(** * DDPEC: parametric-EQ state store, profile codec and filter math

    A shallow embedding of [src/fn.ts], [src/importExport.ts] and the
    DSP core of [src/peq.ts], followed by the properties of the
    specification that were checked against it.

    Modelling conventions.
    - A JavaScript number is a [num]: a real number, or one of the three
      IEEE special values NaN, +Infinity, -Infinity.  Finite arithmetic is
      exact (no rounding, no overflow) and zero carries no sign, so a
      quotient by zero takes its sign from the dividend alone.
    - A JavaScript string is a [string] of 8-bit code units.
    - Array positions and the integers read by [parseInt] are in [Z].
    - Runtime data (bands, profiles, parsed JSON) is a [value]; objects keep
      their properties in insertion order.
    - A function that can throw returns a [completion].
    - DOM, logging, HID transport and rendering calls are left out; they do
      not touch the EQ state or the global gain. *)

From Stdlib Require Import Reals Lra Lia ZArith List Bool Ascii String.
From Stdlib Require Import Psatz Permutation.
Import ListNotations.

Set Implicit Arguments.

Local Open Scope R_scope.

(** ** JavaScript numbers *)

Module JsNum.

Inductive num : Type :=
| NaN : num
| PInf : num
| NInf : num
| Fin (r : R) : num.

Definition of_Z (z : Z) : num := Fin (IZR z).


(** Sign of a real: used for the special-value rules of [*] and [/]. *)
Inductive sign : Type := Neg | Zer | Pos.

Definition sgn (r : R) : sign :=
  if Req_dec_T r 0 then Zer else if Rlt_dec 0 r then Pos else Neg.

Definition inf_of (s : sign) : num :=
  match s with Pos => PInf | Neg => NInf | Zer => NaN end.

Definition sign_flip (s : sign) : sign :=
  match s with Pos => Neg | Neg => Pos | Zer => Zer end.

Definition neg (x : num) : num :=
  match x with
  | NaN => NaN
  | PInf => NInf
  | NInf => PInf
  | Fin r => Fin (- r)
  end.

Definition add (x y : num) : num :=
  match x, y with
  | NaN, _ | _, NaN => NaN
  | PInf, NInf | NInf, PInf => NaN
  | PInf, _ | _, PInf => PInf
  | NInf, _ | _, NInf => NInf
  | Fin a, Fin b => Fin (a + b)
  end.

Definition sub (x y : num) : num := add x (neg y).

Definition mul (x y : num) : num :=
  match x, y with
  | NaN, _ | _, NaN => NaN
  | PInf, PInf | NInf, NInf => PInf
  | PInf, NInf | NInf, PInf => NInf
  | PInf, Fin b | Fin b, PInf => inf_of (sgn b)
  | NInf, Fin b | Fin b, NInf => inf_of (sign_flip (sgn b))
  | Fin a, Fin b => Fin (a * b)
  end.

(** [x / y].  A finite quotient by zero is NaN for a zero dividend and an
    infinity of the dividend's sign otherwise. *)
Definition div (x y : num) : num :=
  match x, y with
  | NaN, _ | _, NaN => NaN
  | (PInf | NInf), (PInf | NInf) => NaN
  | PInf, Fin b => if Rlt_dec b 0 then NInf else PInf
  | NInf, Fin b => if Rlt_dec b 0 then PInf else NInf
  | Fin _, (PInf | NInf) => Fin 0
  | Fin a, Fin b =>
      if Req_dec_T b 0 then inf_of (sgn a) else Fin (a / b)
  end.

(** ToBoolean on a number: zero and NaN are falsy. *)
Definition truthy (x : num) : bool :=
  match x with
  | NaN => false
  | PInf | NInf => true
  | Fin r => if Req_dec_T r 0 then false else true
  end.

(** The [Math] object, on the idealised numbers. *)
Definition Math_PI : num := Fin PI.

Definition Math_sin (x : num) : num :=
  match x with Fin r => Fin (sin r) | _ => NaN end.

Definition Math_cos (x : num) : num :=
  match x with Fin r => Fin (cos r) | _ => NaN end.

Definition Math_sqrt (x : num) : num :=
  match x with
  | NaN | NInf => NaN
  | PInf => PInf
  | Fin r => if Rlt_dec r 0 then NaN else Fin (sqrt r)
  end.

Definition Math_log10 (x : num) : num :=
  match x with
  | NaN | NInf => NaN
  | PInf => PInf
  | Fin r =>
      if Rlt_dec r 0 then NaN
      else if Req_dec_T r 0 then NInf
      else Fin (ln r / ln 10)
  end.

(** [Math.pow], following Number::exponentiate case by case. *)
Definition is_integer (r : R) : bool :=
  if Req_dec_T r (IZR (Int_part r)) then true else false.

Definition is_odd_integer (r : R) : bool :=
  is_integer r && Z.odd (Int_part r).

Definition positive (x : num) : bool :=
  match x with
  | PInf => true
  | Fin r => if Rlt_dec 0 r then true else false
  | _ => false
  end.

Definition Math_pow (base exponent : num) : num :=
  match exponent with
  | NaN => NaN
  | Fin e =>
      if Req_dec_T e 0 then Fin 1
      else match base with
           | NaN => NaN
           | PInf => if Rlt_dec 0 e then PInf else Fin 0
           | NInf =>
               if Rlt_dec 0 e
               then (if is_odd_integer e then NInf else PInf)
               else Fin 0
           | Fin b =>
               if Req_dec_T b 0 then (if Rlt_dec 0 e then Fin 0 else PInf)
               else if Rlt_dec 0 b then Fin (Rpower b e)
               else if is_integer e then Fin (powerRZ b (Int_part e))
               else NaN
           end
  | PInf | NInf =>
      match base with
      | NaN => NaN
      | PInf => if positive exponent then PInf else Fin 0
      | NInf => if positive exponent then PInf else Fin 0
      | Fin b =>
          if Req_dec_T (Rabs b) 1 then NaN
          else if Rlt_dec 1 (Rabs b)
               then (if positive exponent then PInf else Fin 0)
               else (if positive exponent then Fin 0 else PInf)
      end
  end.

(** [Math.max] and [Math.min] of two arguments, and [Math.round] (the
    nearest integer, a tie going up). *)
Definition Math_max (x y : num) : num :=
  match x, y with
  | NaN, _ | _, NaN => NaN
  | PInf, _ | _, PInf => PInf
  | NInf, z | z, NInf => z
  | Fin a, Fin b => Fin (Rmax a b)
  end.

Definition Math_min (x y : num) : num :=
  match x, y with
  | NaN, _ | _, NaN => NaN
  | NInf, _ | _, NInf => NInf
  | PInf, z | z, PInf => z
  | Fin a, Fin b => Fin (Rmin a b)
  end.

Definition Math_round (x : num) : num :=
  match x with
  | Fin r => Fin (IZR (Int_part (r + 1 / 2)))
  | _ => x
  end.

(** [x <= y]; false as soon as one side is NaN. *)
Definition leb (x y : num) : bool :=
  match x, y with
  | NaN, _ | _, NaN => false
  | NInf, _ | _, PInf => true
  | PInf, _ | _, NInf => false
  | Fin a, Fin b => if Rle_dec a b then true else false
  end.

(** [x < y]; false as soon as one side is NaN. *)
Definition ltb (x y : num) : bool :=
  match x, y with
  | NaN, _ | _, NaN => false
  | PInf, _ | _, NInf => false
  | NInf, _ | _, PInf => true
  | Fin a, Fin b => if Rlt_dec a b then true else false
  end.

End JsNum.

Export JsNum.

(** ** JavaScript strings *)

Module JsString.

Local Open Scope char_scope.
Local Open Scope string_scope.

Definition chars (s : string) : list ascii := list_ascii_of_string s.
Definition str (l : list ascii) : string := string_of_list_ascii l.

Definition code (c : ascii) : nat := nat_of_ascii c.

(** WhiteSpace and LineTerminator code units below 256: TAB, LF, VT, FF, CR,
    SP and NBSP.  The same set is [\s] in a regular expression. *)
Definition is_space (c : ascii) : bool :=
  let n := code c in
  ((9 <=? n) && (n <=? 13) || (n =? 32) || (n =? 160))%nat.

Definition is_digit (c : ascii) : bool :=
  let n := code c in ((48 <=? n) && (n <=? 57))%nat.

Definition is_upper (c : ascii) : bool :=
  let n := code c in ((65 <=? n) && (n <=? 90))%nat.

Definition is_lower (c : ascii) : bool :=
  let n := code c in ((97 <=? n) && (n <=? 122))%nat.

Definition to_upper (c : ascii) : ascii :=
  if is_lower c then ascii_of_nat (code c - 32) else c.

Definition to_lower (c : ascii) : ascii :=
  if is_upper c then ascii_of_nat (code c + 32) else c.

Definition digit_val (c : ascii) : Z := Z.of_nat (code c - 48).

Fixpoint drop_while (p : ascii -> bool) (l : list ascii) : list ascii :=
  match l with
  | c :: l' => if p c then drop_while p l' else l
  | [] => []
  end.

Fixpoint take_while (p : ascii -> bool) (l : list ascii) : list ascii :=
  match l with
  | c :: l' => if p c then c :: take_while p l' else []
  | [] => []
  end.

Definition trimStart_chars (l : list ascii) : list ascii := drop_while is_space l.

Definition trim_chars (l : list ascii) : list ascii :=
  rev (drop_while is_space (rev (drop_while is_space l))).

(** [String.prototype.trim] *)
Definition trim (s : string) : string := str (trim_chars (chars s)).

Fixpoint starts_with (p l : list ascii) : bool :=
  match p, l with
  | [], _ => true
  | a :: p', b :: l' => Ascii.eqb a b && starts_with p' l'
  | _ :: _, [] => false
  end.

(** [String.prototype.startsWith] *)
Definition startsWith (s p : string) : bool := starts_with (chars p) (chars s).

Fixpoint includes_chars (p l : list ascii) : bool :=
  starts_with p l ||
  match l with
  | [] => false
  | _ :: l' => includes_chars p l'
  end.

(** [String.prototype.includes] *)
Definition includes (s p : string) : bool := includes_chars (chars p) (chars s).

(** [String.prototype.toUpperCase]; only the ASCII letters have case here. *)
Definition toUpperCase (s : string) : string := str (map to_upper (chars s)).

(** [content.split(/\r?\n/)]: a separator is LF, or CR immediately followed
    by LF.  [cur] is the current segment, reversed. *)
Fixpoint split_lines_aux (cur : list ascii) (l : list ascii) : list string :=
  match l with
  | [] => [str (rev cur)]
  | c :: l' =>
      if Ascii.eqb c "010" then str (rev cur) :: split_lines_aux [] l'
      else if Ascii.eqb c "013" then
        match l' with
        | d :: l'' =>
            if Ascii.eqb d "010" then str (rev cur) :: split_lines_aux [] l''
            else split_lines_aux (c :: cur) l'
        | [] => split_lines_aux (c :: cur) l'
        end
      else split_lines_aux (c :: cur) l'
  end.

Definition split_lines (s : string) : list string := split_lines_aux [] (chars s).

(** Decimal digits of a natural number, most significant first. *)
Fixpoint digits_of_nat_aux (fuel n : nat) (acc : list ascii) : list ascii :=
  match fuel with
  | O => acc
  | S fuel' =>
      let acc' := ascii_of_nat (48 + n mod 10) :: acc in
      if (n <? 10)%nat then acc' else digits_of_nat_aux fuel' (n / 10) acc'
  end.

Definition string_of_nat (n : nat) : string := str (digits_of_nat_aux (S n) n []).

(** ToString on an integer, as used for a computed property key. *)
Definition string_of_Z (z : Z) : string :=
  match z with
  | Z0 => "0"
  | Zpos p => string_of_nat (Pos.to_nat p)
  | Zneg p => "-" ++ string_of_nat (Pos.to_nat p)
  end.

End JsString.

Export JsString.

(** ** Regular expressions

    A backtracking matcher for the fragment of ECMAScript patterns the
    profile grammar uses: literals, classes, sequence, alternation, greedy
    [*] and [?], capture groups and the [^] assertion, with the [i] flag. *)

Module Regex.

Inductive regex : Type :=
| REmpty : regex
| RBol : regex
| RChar (c : ascii) : regex
| RSet (p : ascii -> bool) : regex
| RSeq (r1 r2 : regex) : regex
| RAlt (r1 r2 : regex) : regex
| RStar (r : regex) : regex
| ROpt (r : regex) : regex
| RGroup (n : nat) (r : regex) : regex.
══════
*Task objective*. Looking at each line of the records, count the ones where the word "followed" appears, and report only the count.

*Finished task*. 2